After years of delays and a price tag that ballooned by more than $100 million, Miami-Dade County’s revamped South Dade Transitway is expected to begin service later this Summer, county officials confirmed.
The 20-mile route, one of six priority corridors in Miami-Dade’s Strategic Miami Area Rapid Transit (SMART) Program, will offer Bus Rapid Transit between the Dadeland South Metrorail Station and Florida City, with service similar to Metrorail in terms of speed and convenience.
It is the first of six SMART corridors to advance to construction under the long-planned initiative to overhaul regional transit.
As first reported by Miami Today, Maria Perdomo of the Miami-Dade Department of Transportation and Public Works (DTPW) said that while testing of vehicles and gate-enforced intersections is ongoing, 14 new stations along the line have been substantially completed and accepted by the county.

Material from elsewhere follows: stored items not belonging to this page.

(* ===== verification/_CoqProject ===== *)
-Q . S2P
Prelude.v
SphTypes.v
Stream.v
CubeHash.v
Keccak.v
KeccakSpec.v
Blake.v
BlakeSpec.v
Skein.v
SkeinSpec.v
Bmw.v
BmwSpec.v
HashLib.v
Jh.v
JhSpec.v
Luffa.v
LuffaSpec.v
Aes.v
Echo.v
EchoSpec.v
Shavite.v
ShaviteSpec.v
Groestl.v
GroestlSpec.v
Uint256.v
X11.v
Containers.v
Bloom.v
Merkle.v
Serialize.v
Transaction.v
BigNum.v
Script.v
Interp.v
SigHash.v
BlockIndex.v
Stake.v
Difficulty.v
Kernel.v
Subsidy.v
Inputs.v
CheckBlock.v
Connect.v
Supply.v
TxDb.v
Mempool.v
Chain.v
Checkpoints.v
Process.v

Construction on the project began in 2021, with an original target opening of 2022. The timeline was repeatedly pushed back due to equipment testing issues, a lag in electric bus deliveries and pandemic-related delays that contributed to increased costs.
The county has still not received half the 100 battery-electric buses it ordered for the BRT system. Just 42 have been delivered by manufacturer New Flyer, Perdomo told members of the Citizens’ Independent Transportation Trust, which oversees Miami-Dade’s halfpenny transportation surtax. DTPW Interim Director Alex Barrios estimated in March that the remainder will arrive by the end of the year.

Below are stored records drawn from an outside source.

Lemma length_flat_map_const {A} (f : A -> list Z) (k : nat) l :
  (forall x, length (f x) = k) -> length (flat_map f l) = (k * length l)%nat.
Proof. intros H; induction l; cbn; [lia|]; rewrite length_app, H, IHl; lia. Qed.

Lemma map2_words w f l m : (forall a b, inw w a -> inw w b -> inw w (f a b)) ->
  words w l -> words w m -> words w (map2 f l m).
Proof.
  intros Hf Hl; revert m; induction Hl; intros m Hm; cbn; [constructor|].
  destruct Hm; constructor; [now apply Hf | now apply IHHl].
Qed.

Lemma flat_map_nth (f : Z -> list Z) (l : list Z) (n : nat) :
  (n <= length l)%nat ->
  flat_map (fun z => f (nth z l 0)) (seq 0 n) = flat_map f (firstn n l).
Proof.
  intros H; rewrite !flat_map_concat_map; f_equal; rewrite <- (map_map (fun z => nth z l 0) f).
  f_equal; revert l H; induction n as [|n IH]; intros [|a l] H; try reflexivity; [cbn in H; lia|].
  cbn [seq map firstn nth]; f_equal; rewrite <- seq_shift, map_map; apply IH; cbn in H; lia.
Qed.

Lemma let_pair_fst {A B C D} (p : A * B) (f : A -> D) (g : B -> C) :
  (let (a, b) := p in (g b, f a)) = (g (snd p), f (fst p)).
Proof. now destruct p. Qed.

Lemma words_read_words w dec step n buf :
  (forall b, words 8 b -> inw w (dec b)) -> words 8 buf -> words w (read_words dec step n buf).
Proof.
  intros Hd Hb; apply Forall_map, Forall_forall; intros; now apply Hd, words_skipn.
Qed.

#[export] Hint Resolve sph_enc32le_bytes sph_enc64le_bytes sph_enc32be_bytes sph_enc64be_bytes
  sph_dec32le_inw sph_dec64le_inw sph_dec32be_inw sph_dec64be_inw
  words_skipn words_firstn words_app words_memcpy words_concat words_read_words
  words_flat_map words_repeat : word.

(** ** The byte order contract *)

(** Split [0 <= i < 2^k] into its concrete values by repeated halving. *)
Ltac bit_cases i :=
  lazymatch goal with
  | H : ?a <= i < ?b |- _ =>
      let m := eval vm_compute in ((a + b) / 2) in
      tryif constr_eq m a then (assert (i = a) by lia; subst i; clear H)
      else (destruct (Z.lt_ge_cases i m);
            [assert (a <= i < m) by lia | assert (m <= i < b) by lia]; clear H;
            bit_cases i)
  end.

(** Bit [i] of an expression over one word [x], for a concrete [i]: the bits
    of [x] become an opaque function that is false outside [0, w). *)
Ltac concrete_bit w x :=
  rewrite ?SPH_T32_trunc, ?SPH_T64_trunc;
  repeat first [rewrite Z.lor_spec | rewrite Z.land_spec | rewrite Z.shiftr_spec by lia
               | rewrite Z.shiftl_spec by lia | rewrite trunc_spec by lia];
  match goal with
  | H : inw w x |- _ =>
      pose proof (fun j => inw_high w x j ltac:(lia) H);
      pose proof (Z.testbit_neg_r x)
  end;
  let f := fresh "f" in
  set (f := Z.testbit x) in *; clearbody f; cbn;
  repeat match goal with
  | H : forall j, w <= j -> f j = false |- context [f ?k] => rewrite (H k) by lia
  | H : forall j, j < 0 -> f j = false |- context [f ?k] => rewrite (H k) by lia
  end;
  rewrite ?andb_true_r, ?andb_false_r, ?orb_false_r, ?orb_false_l.

Lemma sph_bswap32_inw x : inw 32 x -> inw 32 (sph_bswap32 x).
Proof.
  intros H; assert (0 <= x) by apply H; unfold sph_bswap32.
  apply inw_bits; [lia| |].
  - repeat first [apply Z.lor_nonneg; split | apply Z.shiftr_nonneg | apply Z.shiftl_nonneg
                 | apply Z.land_nonneg; right; lia].
  - intros i Hi; rewrite Z.lor_spec, Z.shiftr_spec, Z.shiftl_spec, !Z.land_spec by lia.
    rewrite (inw_high 32 (0xFF00FF00)) by (unfold inw; lia).
    rewrite (inw_high 24 (0x00FF00FF)) by (unfold inw; lia).
    now rewrite !andb_false_r.
Qed.

Lemma sph_bswap32_spec x i :
  inw 32 x -> 0 <= i < 32 ->
  Z.testbit (sph_bswap32 x) i = Z.testbit x (24 - 8 * (i / 8) + i mod 8).
Proof.
  intros Hx Hi; unfold sph_bswap32; cbv zeta; bit_cases i; concrete_bit 32 x; reflexivity.
Qed.

Lemma sph_bswap64_spec x i :
  inw 64 x -> 0 <= i < 64 ->
  Z.testbit (sph_bswap64 x) i = Z.testbit x (56 - 8 * (i / 8) + i mod 8).
Proof.
  intros Hx Hi; unfold sph_bswap64; cbv zeta; bit_cases i; concrete_bit 64 x; reflexivity.
Qed.

Lemma u8_spec x i : 0 <= i -> Z.testbit (u8 x) i = (i <? 8) && Z.testbit x i.
Proof. intros; rewrite u8_trunc; apply trunc_spec; lia. Qed.

(** Equality of two concrete lists, element by element. *)
Ltac list_eq := repeat (apply (f_equal2 (@cons Z)); [|]); try reflexivity.

Ltac byte_of_swap spec x :=
  apply (inw_ext 8); auto with word;
  let i := fresh "i" in
  intros i ?; rewrite !u8_spec by lia;
  f_equal; rewrite ?Z.shiftr_spec by lia; rewrite spec by (assumption || lia);
  f_equal; bit_cases i; reflexivity.

(** Storing the byte-swapped word in native little endian order, the branch
    compiled on x86, writes the bytes of the portable big endian branch. *)
Theorem enc32be_bswap (x : Z) :
  inw 32 x -> sph_enc32le (sph_bswap32 x) = sph_enc32be x.
Proof.
  intros Hx; unfold sph_enc32le, sph_enc32be.
  list_eq; byte_of_swap sph_bswap32_spec x.
Qed.

Theorem enc64be_bswap (x : Z) :
  inw 64 x -> sph_enc64le (sph_bswap64 x) = sph_enc64be x.
Proof.
  intros Hx; unfold sph_enc64le, sph_enc64be.
  list_eq; byte_of_swap sph_bswap64_spec x.
Qed.

(** ** Padding of a partial byte *)

(** [n] bits (the first ones of [ub]) and a one bit. *)
Definition last_byte (ub n : Z) : Z :=
  trunc 8 (ub .& (2 ^ 8 - 2 ^ (8 - n))) .| 2 ^ (7 - n).

(** The expression of the closing functions, with [z = 0x80 >> n]. *)
Lemma pad_byte ub n :
  0 <= n < 8 -> ((ub .& SPH_T32 (- (0x80 >> n))) .| (0x80 >> n)) .& 0xFF = last_byte ub n.
Proof.
  intros Hn; unfold last_byte.
  assert (Hc : n = 0 \/ n = 1 \/ n = 2 \/ n = 3 \/ n = 4 \/ n = 5 \/ n = 6 \/ n = 7) by lia.
  apply Z.bits_inj'; intros i Hi.
  rewrite Z.land_spec, !Z.lor_spec, trunc_spec, !Z.land_spec by lia.
  change 0xFF with (Z.ones 8); rewrite Z.testbit_ones_nonneg by lia.
  destruct (Z.ltb_spec i 8) as [H8|H8].
  - assert (Hb : 0 <= i < 8) by lia; clear Hi H8; generalize (Z.testbit ub); intros f.
    decompose [or] Hc; subst n; bit_cases i; cbn; now destruct (f _).
  - rewrite andb_false_r, andb_false_l; symmetry; apply Z.pow2_bits_false; lia.
Qed.

(** As equations between functions, so that rewriting does not unfold the
    arguments. *)
Lemma T32_trunc : SPH_T32 = trunc 32.
Proof. reflexivity. Qed.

However, while exterior pieces remain pending, Perdomo reported that the transitway’s infrastructure is nearly complete, with 90% of roadway intersections — complete with synchronized gate arms, traffic signals, and related pavement markings — integrated into the system.

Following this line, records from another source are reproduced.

(* ===== verification/Stream.v ===== *)
(** * Stream: buffered absorption of a byte stream

    Every hash function of the library keeps a context with a byte buffer,
    a fill pointer and a chaining state, and has the same update loop: copy
    input into the buffer, process the buffer whenever it is full, start
    again.  This file holds that loop ([core], parameterised by the block
    length and by what the source does with a full buffer), the abstract
    function it implements ([absorb], on the concatenated input), and the
    refinement between the two.  [StreamHash] is the interface a hash
    function offers to its callers. *)

From Stdlib Require Import ZArith List Lia Bool.
From S2P Require Import Prelude SphTypes.
Import ListNotations.

Open Scope nat_scope.

(** The context of a hash function: [buf] and [ptr] as in the source, [st]
    the chaining state (and counters). *)
Record sctx (St : Type) := Ctx { buf : list Z; ptr : nat; st : St }.
Arguments Ctx {St} _ _ _.
Arguments buf {St} _.
Arguments ptr {St} _.
Arguments st {St} _.

Section Core.
Context {St : Type}.
(** The block length and the processing of a full buffer. *)
Context (blen : nat) (process : list Z -> St -> St).

(** The [while (len > 0)] loop.  Each turn of the loop with a pointer
    below [blen] consumes at least one byte, so [length data] turns are
    enough ([core_loop_fuel]). *)
Fixpoint core_loop (fuel : nat) (b : list Z) (p : nat) (s : St) (data : list Z)
  : sctx St :=
  match fuel, data with
  | O, _ | _, [] => Ctx b p s
  | S fuel', _ =>
      let clen := blen - p in
      let clen := if length data <? clen then length data else clen in
      let b := memcpy b p data clen in
      let p := p + clen in
      let data := skipn clen data in
      if p =? blen then core_loop fuel' b 0 (process b s) data
      else core_loop fuel' b p s data
  end.

(** The whole update function: short input is only copied. *)
Definition core (c : sctx St) (data : list Z) : sctx St :=
  if length data <? blen - ptr c then
    Ctx (memcpy (buf c) (ptr c) data (length data)) (ptr c + length data) (st c)
  else core_loop (length data) (buf c) (ptr c) (st c) data.

(** The specification: process the input block by block, keep the rest. *)
Fixpoint absorb_fuel (fuel : nat) (s : St) (data : list Z) : St * list Z :=
  match fuel with
  | O => (s, data)
  | S fuel' =>
      if blen <=? length data then
        absorb_fuel fuel' (process (firstn blen data) s) (skipn blen data)
      else (s, data)
  end.

Definition absorb (s : St) (data : list Z) : St * list Z :=
  absorb_fuel (length data) s data.

(** The context invariant: the buffer array has room for a block and the
    fill pointer is inside the block. *)
Definition ctx_ok (cap : nat) (c : sctx St) : Prop :=
  length (buf c) = cap /\ ptr c < blen.

(** What a context stands for: the chaining state and the bytes not yet
    processed. *)
Definition ctx_abs (c : sctx St) : St * list Z := (st c, firstn (ptr c) (buf c)).

Context (blen_pos : 0 < blen).

Lemma absorb_fuel_enough n m s data :
  length data <= n -> length data <= m -> absorb_fuel n s data = absorb_fuel m s data.
Proof.
  revert m s data; induction n as [|n IH]; intros m s data Hn Hm.
  - destruct data; [|cbn in Hn; lia]; destruct m; cbn; auto.
    destruct blen; [lia | reflexivity].
  - destruct m as [|m].
    + destruct data; [|cbn in Hm; lia]; cbn; destruct blen; [lia | reflexivity].
    + cbn; destruct (Nat.leb_spec blen (length data)); [|reflexivity].
      apply IH; rewrite length_skipn; lia.
Qed.

Lemma absorb_short s data : length data < blen -> absorb s data = (s, data).
Proof.
  intros H; unfold absorb; destruct (length data) eqn:E; [reflexivity|].
  cbn [absorb_fuel]; rewrite E; destruct (Nat.leb_spec blen (S n)); [lia | reflexivity].
Qed.

Lemma absorb_block s blk data :
  length blk = blen -> absorb s (blk ++ data) = absorb (process blk s) data.
Proof.
  intros H; unfold absorb; rewrite (absorb_fuel_enough _ (S (length (blk ++ data)))) by lia.
  cbn [absorb_fuel]; rewrite length_app, H.
  destruct (Nat.leb_spec blen (blen + length data)); [|lia].
  rewrite firstn_app, skipn_app, H, Nat.sub_diag, firstn_all2, skipn_all2 by lia.
  rewrite app_nil_r, app_nil_l; apply absorb_fuel_enough; lia.
Qed.

Lemma absorb_one s blk : length blk = blen -> absorb s blk = (process blk s, []).
Proof.
  intros H; rewrite <- (app_nil_r blk) at 1; rewrite absorb_block by assumption.
  now apply absorb_short.
Qed.

(** Induction over the blocks of an input. *)
Lemma block_ind (P : list Z -> Prop) :
  (forall data, length data < blen -> P data) ->
  (forall blk data, length blk = blen -> P data -> P (blk ++ data)) ->
  forall data, P data.
Proof.
  intros Hs Hb data; remember (length data) as n eqn:E.
  revert data E; induction n as [n IH] using lt_wf_ind; intros data ->.
  destruct (Nat.lt_ge_cases (length data) blen); [auto|].
  rewrite <- (firstn_skipn blen data); apply Hb.
  - rewrite length_firstn; lia.
  - apply (IH (length (skipn blen data))); [rewrite length_skipn; lia | reflexivity].
Qed.

Lemma absorb_rest s data : length (snd (absorb s data)) < blen.
Proof.
  revert s; induction data as [data H|blk data H IH] using block_ind; intros s.
  - now rewrite absorb_short.
  - rewrite absorb_block by assumption; apply IH.
Qed.

(** Absorbing in two parts is absorbing the concatenation. *)
Lemma absorb_app s d1 d2 :
  absorb s (d1 ++ d2) = absorb (fst (absorb s d1)) (snd (absorb s d1) ++ d2).
Proof.
  revert s; induction d1 as [d1 H|blk d1 H IH] using block_ind; intros s.
  - now rewrite (absorb_short s d1).
  - rewrite <- app_assoc, (absorb_block s blk (d1 ++ d2)), (absorb_block s blk d1)
      by assumption; apply IH.
Qed.

(** A state invariant kept by the processing of a block of bytes is kept by
    absorption. *)
Lemma absorb_inv (P : St -> Prop) s data :
  (forall blk s', length blk = blen -> words 8 blk -> P s' -> P (process blk s')) ->
  words 8 data -> P s ->
  P (fst (absorb s data)) /\ words 8 (snd (absorb s data)).
Proof.
  intros HP; revert s; induction data as [data H|blk data H IH] using block_ind; intros s Hw Hs.
  - now rewrite absorb_short.
  - rewrite absorb_block by assumption; apply Forall_app in Hw as [? ?]; apply IH; auto.
Qed.

(** Processing reads only the first [blen] bytes of the [cap]-byte buffer. *)
Context (cap : nat) (blen_cap : blen <= cap).
Context (process_local : forall b s, length b = cap -> process (firstn blen b) s = process b s).

(** The loop invariant of the source: the loop computes [absorb] on the
    pending bytes followed by the input. *)
Lemma core_loop_refines fuel b p s data :
  length b = cap -> p < blen -> length data <= fuel ->
  ctx_ok cap (core_loop fuel b p s data) /\
  ctx_abs (core_loop fuel b p s data) = absorb s (firstn p b ++ data).
Proof.
  revert b p s data; induction fuel as [|fuel IH]; intros b p s data Hb Hp Hf.
  - destruct data; [|cbn in Hf; lia]; cbn [core_loop]; rewrite app_nil_r.
    rewrite absorb_short by (rewrite length_firstn; lia); split; [split|]; auto.
  - cbn [core_loop]; destruct data as [|d data]; [rewrite app_nil_r|].
    { rewrite absorb_short by (rewrite length_firstn; lia); split; [split|]; auto. }
    set (dd := d :: data) in *; assert (Hdd : 0 < length dd) by (cbn; lia).
    destruct (Nat.ltb_spec (length dd) (blen - p)) as [Hlt|Hge].
    + destruct (Nat.eqb_spec (p + length dd) blen); [lia|].
      rewrite skipn_all; destruct (IH (memcpy b p dd (length dd)) (p + length dd) s []) as [Hok Ha];
        [rewrite length_memcpy; lia | lia | cbn; lia |].
      split; [exact Hok|]; rewrite Ha, app_nil_r, firstn_memcpy, firstn_all by lia; reflexivity.
    + replace (p + (blen - p)) with blen by lia; rewrite Nat.eqb_refl.
      set (b' := memcpy b p dd (blen - p)).
      assert (Hb' : length b' = cap) by (unfold b'; rewrite length_memcpy; lia).
      destruct (IH b' 0 (process b' s) (skipn (blen - p) dd)) as [Hok Ha];
        [assumption | lia | rewrite length_skipn; lia |].
      split; [exact Hok|]; rewrite Ha, firstn_O, app_nil_l.
      rewrite <- (firstn_skipn (blen - p) dd) at 2; rewrite app_assoc, absorb_block.
      * rewrite <- (process_local b') by lia; f_equal; f_equal.
        unfold b'; replace blen with (p + (blen - p)) at 1 by lia.
        apply firstn_memcpy; lia.
      * rewrite length_app, !length_firstn; lia.
Qed.

(** The update function preserves the context invariant and implements
    [absorb]. *)
Lemma core_refines c data :
  ctx_ok cap c ->
  ctx_ok cap (core c data) /\
  ctx_abs (core c data) = absorb (fst (ctx_abs c)) (snd (ctx_abs c) ++ data).
Proof.
  intros [Hb Hp]; unfold core; destruct (Nat.ltb_spec (length data) (blen - ptr c)).
  - split; [split; cbn; [rewrite length_memcpy|]; lia|].
    unfold ctx_abs; cbn [st ptr buf fst snd].
    rewrite firstn_memcpy, firstn_all by lia.
    rewrite absorb_short; [reflexivity | rewrite length_app, length_firstn; lia].
  - apply core_loop_refines; auto.
Qed.

Lemma core_ok c data : ctx_ok cap c -> ctx_ok cap (core c data).
Proof. intros; now apply core_refines. Qed.

(** Any sequence of updates amounts to one absorption of everything. *)
Lemma core_many_refines chunks c :
  ctx_ok cap c ->
  ctx_ok cap (fold_left core chunks c) /\
  ctx_abs (fold_left core chunks c)
  = absorb (fst (ctx_abs c)) (snd (ctx_abs c) ++ concat chunks).
Proof.
  revert c; induction chunks as [|d chunks IH]; intros c Hc.
  - cbn [fold_left concat]; rewrite app_nil_r; split; [assumption|].
    destruct Hc; rewrite absorb_short; [reflexivity | cbn; rewrite length_firstn; lia].
  - cbn [fold_left concat].
    destruct (core_refines c d Hc) as [Hok Ha].
    destruct (IH (core c d) Hok) as [Hok' Ha']; split; [assumption|].
    now rewrite Ha', Ha, app_assoc, (absorb_app _ (snd (ctx_abs c) ++ d)).
Qed.
End Core.

(** Change of representation of the chaining state. *)
Definition ctx_map {S1 S2} (f : S1 -> S2) (c : sctx S1) : sctx S2 :=
  Ctx (buf c) (ptr c) (f (st c)).

Lemma core_loop_map {S1 S2} (f : S1 -> S2) blen p1 p2 fuel b p s data :
  (forall b s, f (p1 b s) = p2 b (f s)) ->
  ctx_map f (core_loop blen p1 fuel b p s data) = core_loop blen p2 fuel b p (f s) data.
Proof.
  intros Hf; revert b p s data; induction fuel as [|fuel IH]; intros b p s data; [reflexivity|].
  destruct data as [|d data]; [reflexivity|]; cbn [core_loop]; cbv zeta.
  destruct (_ =? blen); rewrite IH, ?Hf; reflexivity.
Qed.

(** Absorption computed with another representation of the state. *)
Lemma absorb_map {S1 S2} (f : S1 -> S2) blen p1 p2 s data :
  0 < blen -> (forall b s, length b = blen -> f (p1 b s) = p2 b (f s)) ->
  absorb blen p2 (f s) data
  = (f (fst (absorb blen p1 s data)), snd (absorb blen p1 s data)).
Proof.
  intros Hb Hf; revert s; induction data as [data H|blk data H IH] using (block_ind blen Hb); intros s.
  - now rewrite !absorb_short.
  - now rewrite !absorb_block, <- Hf, IH by assumption.
Qed.

(** Two absorptions in step, related by [R] as long as the data satisfy
    [Q]. *)
Lemma absorb_sim_gen {S1 S2} (Q : Z -> Prop) (R : S1 -> S2 -> Prop) blen p1 p2 s1 s2 data :
  0 < blen ->
  (forall blk a b, length blk = blen -> Forall Q blk -> R a b -> R (p1 blk a) (p2 blk b)) ->
  Forall Q data -> R s1 s2 ->
  R (fst (absorb blen p1 s1 data)) (fst (absorb blen p2 s2 data))
  /\ snd (absorb blen p1 s1 data) = snd (absorb blen p2 s2 data).
Proof.
  intros Hb HR; revert s1 s2.
  induction data as [data H|blk data H IH] using (block_ind blen Hb); intros s1 s2 Hw Hs.
  - now rewrite !absorb_short.
  - rewrite !absorb_block by assumption; apply Forall_app in Hw as [? ?]; apply IH; auto.
Qed.

Lemma absorb_sim {S1 S2} (R : S1 -> S2 -> Prop) blen p1 p2 s1 s2 data :
  0 < blen ->
  (forall blk a b, length blk = blen -> words 8 blk -> R a b -> R (p1 blk a) (p2 blk b)) ->
  words 8 data -> R s1 s2 ->
  R (fst (absorb blen p1 s1 data)) (fst (absorb blen p2 s2 data))
  /\ snd (absorb blen p1 s1 data) = snd (absorb blen p2 s2 data).
Proof. apply absorb_sim_gen. Qed.

Lemma absorb_rel {S1 S2} (R : S1 -> S2 -> Prop) blen p1 p2 s1 s2 data :
  0 < blen -> (forall blk a b, length blk = blen -> R a b -> R (p1 blk a) (p2 blk b)) -> R s1 s2 ->
  R (fst (absorb blen p1 s1 data)) (fst (absorb blen p2 s2 data))
  /\ snd (absorb blen p1 s1 data) = snd (absorb blen p2 s2 data).
Proof.
  intros Hb HR; apply (absorb_sim_gen (fun _ => True)); [assumption | auto | now apply Forall_forall].
Qed.

(** Updates through another representation of the context. *)
Lemma fold_left_sim {A B D} (f : A -> B) (u1 : A -> D -> A) (u2 : B -> D -> B) ds a :
  (forall a d, f (u1 a d) = u2 (f a) d) -> f (fold_left u1 ds a) = fold_left u2 ds (f a).
Proof. intros H; revert a; induction ds; intros a0; cbn; [|rewrite IHds, H]; auto. Qed.

(** The number of bytes left over. *)
Lemma absorb_rest_length {St} blen (process : list Z -> St -> St) s data :
  0 < blen -> length (snd (absorb blen process s data)) = length data mod blen.
Proof.
  intros Hb; revert s; induction data as [data H|blk data H IH] using (block_ind blen Hb); intros s.
  - now rewrite absorb_short, Nat.mod_small.
  - rewrite absorb_block, IH, length_app, H by assumption.
    replace (blen + length data) with (length data + 1 * blen) by lia.
    now rewrite Nat.Div0.mod_add.
Qed.

(** A tail that completes the pending bytes to a block is one more block. *)
Lemma absorb_tail {St} blen (process : list Z -> St -> St) s data tail :
  0 < blen -> length (snd (absorb blen process s data)) + length tail = blen ->
  absorb blen process s (data ++ tail)
  = (process (snd (absorb blen process s data) ++ tail) (fst (absorb blen process s data)), []).
Proof.
  intros Hb Hl; rewrite absorb_app by assumption.
  set (rest := snd (absorb blen process s data)) in *.
  pose proof (absorb_block blen process Hb (fst (absorb blen process s data)) (rest ++ tail) []) as E.
  rewrite app_nil_r, length_app in E; rewrite E by assumption.
  now rewrite absorb_short.
Qed.

(** Padding with a one bit and zeros up to a block boundary. *)
Definition pad10 (blen : nat) (m : list Z) : list Z :=
  m ++ 0x80%Z :: repeat 0%Z (blen - 1 - length m mod blen).

Lemma absorb_pad10 {St} blen (process : list Z -> St -> St) s m :
  0 < blen ->
  absorb blen process s (pad10 blen m)
  = (let (s', rest) := absorb blen process s m in
     process (rest ++ 0x80%Z :: repeat 0%Z (blen - 1 - length rest)) s', []).
Proof.
  intros Hb; unfold pad10; pose proof (absorb_rest_length blen process s m Hb) as Hr.
  pose proof (Nat.mod_upper_bound (length m) blen).
  rewrite absorb_tail; [|assumption | cbn [length]; rewrite repeat_length; lia].
  rewrite <- Hr; now destruct (absorb blen process s m).
Qed.

(** ** The interface of a hash function

    [digest] is the function of the message alone that the context-based
    implementation computes: for a message whose length fits in a [size_t],
    whatever the uninitialised contents of the
    context and however the message is cut into chunks, [close] returns
    [digest] of the message, and leaves a context ready for another use. *)
Definition SIZE_MAX : Z := (2 ^ 64 - 1)%Z.

Class StreamHash := {
  hctx : Type;
  hctx_ok : hctx -> Prop;                     (** arrays have their C sizes *)
  hinit : hctx -> hctx;
  hupdate : hctx -> list Z -> hctx;
  hclose : hctx -> list Z * hctx;
  hlen : nat;                                 (** digest length in bytes *)
  digest : list Z -> list Z;
  hinit_ok : forall c, hctx_ok c -> hctx_ok (hinit c);
  hclose_correct : forall c chunks,
    hctx_ok c -> words 8 (concat chunks) ->
    (Z.of_nat (length (concat chunks)) < SIZE_MAX)%Z ->
    fst (hclose (fold_left hupdate chunks (hinit c))) = digest (concat chunks)
    /\ hctx_ok (snd (hclose (fold_left hupdate chunks (hinit c))));
  digest_length : forall m, length (digest m) = hlen;
  digest_bytes : forall m, words 8 (digest m)
}.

The upgraded service will feature 14 new stations, prepaid fares, level boarding platforms and exclusive use of 60-foot electric buses. Those and other enhancements will provide riders with service akin to “rail on rubber tires,” U.S. Rep. Carlos Giménez said in August 2018, before County Commissioners approved the project.
The South Dade Transitway, labeled the South Corridor in the SMART Program, is expected to come online ahead of five other commuting corridors targeted for upgrades in the plan. They include the long-delayed North Corridor to Hard Rock Stadium, the Beach Corridor from Miami to Miami Beach, the East-West Corridor from the Miami Intermodal Center to Tamiami Station, the Northeast Corridor between Miami and Aventura on Brightline-owned tracks, and the Kendall Corridor between Dadeland and Krome Avenue just east of the Everglades.
While the SMART Program is now technically in its eighth year, many of the corridors it highlights for upgrades have long been considered for improvement. That includes the North Corridor, now planned to feature Metrorail service to Hard Rock Stadium near the Miami-Dade County line, which has been studied in one form or another since the 1990s.
Miami-Dade residents are hungry for better transit options. A nonbinding question on the Aug. 20 Primary ballot found 78.5% of voters think the county should expand its Metrorail, passenger rail and Metromover services.
Fulfilling that wish will be pricey. Miami-Dade Commissioner Oliver Gilbert, a past Chair of the panel and the county’s Transportation Planning Organization, estimated in December that expanding rail service countywide would cost at least $6 billion.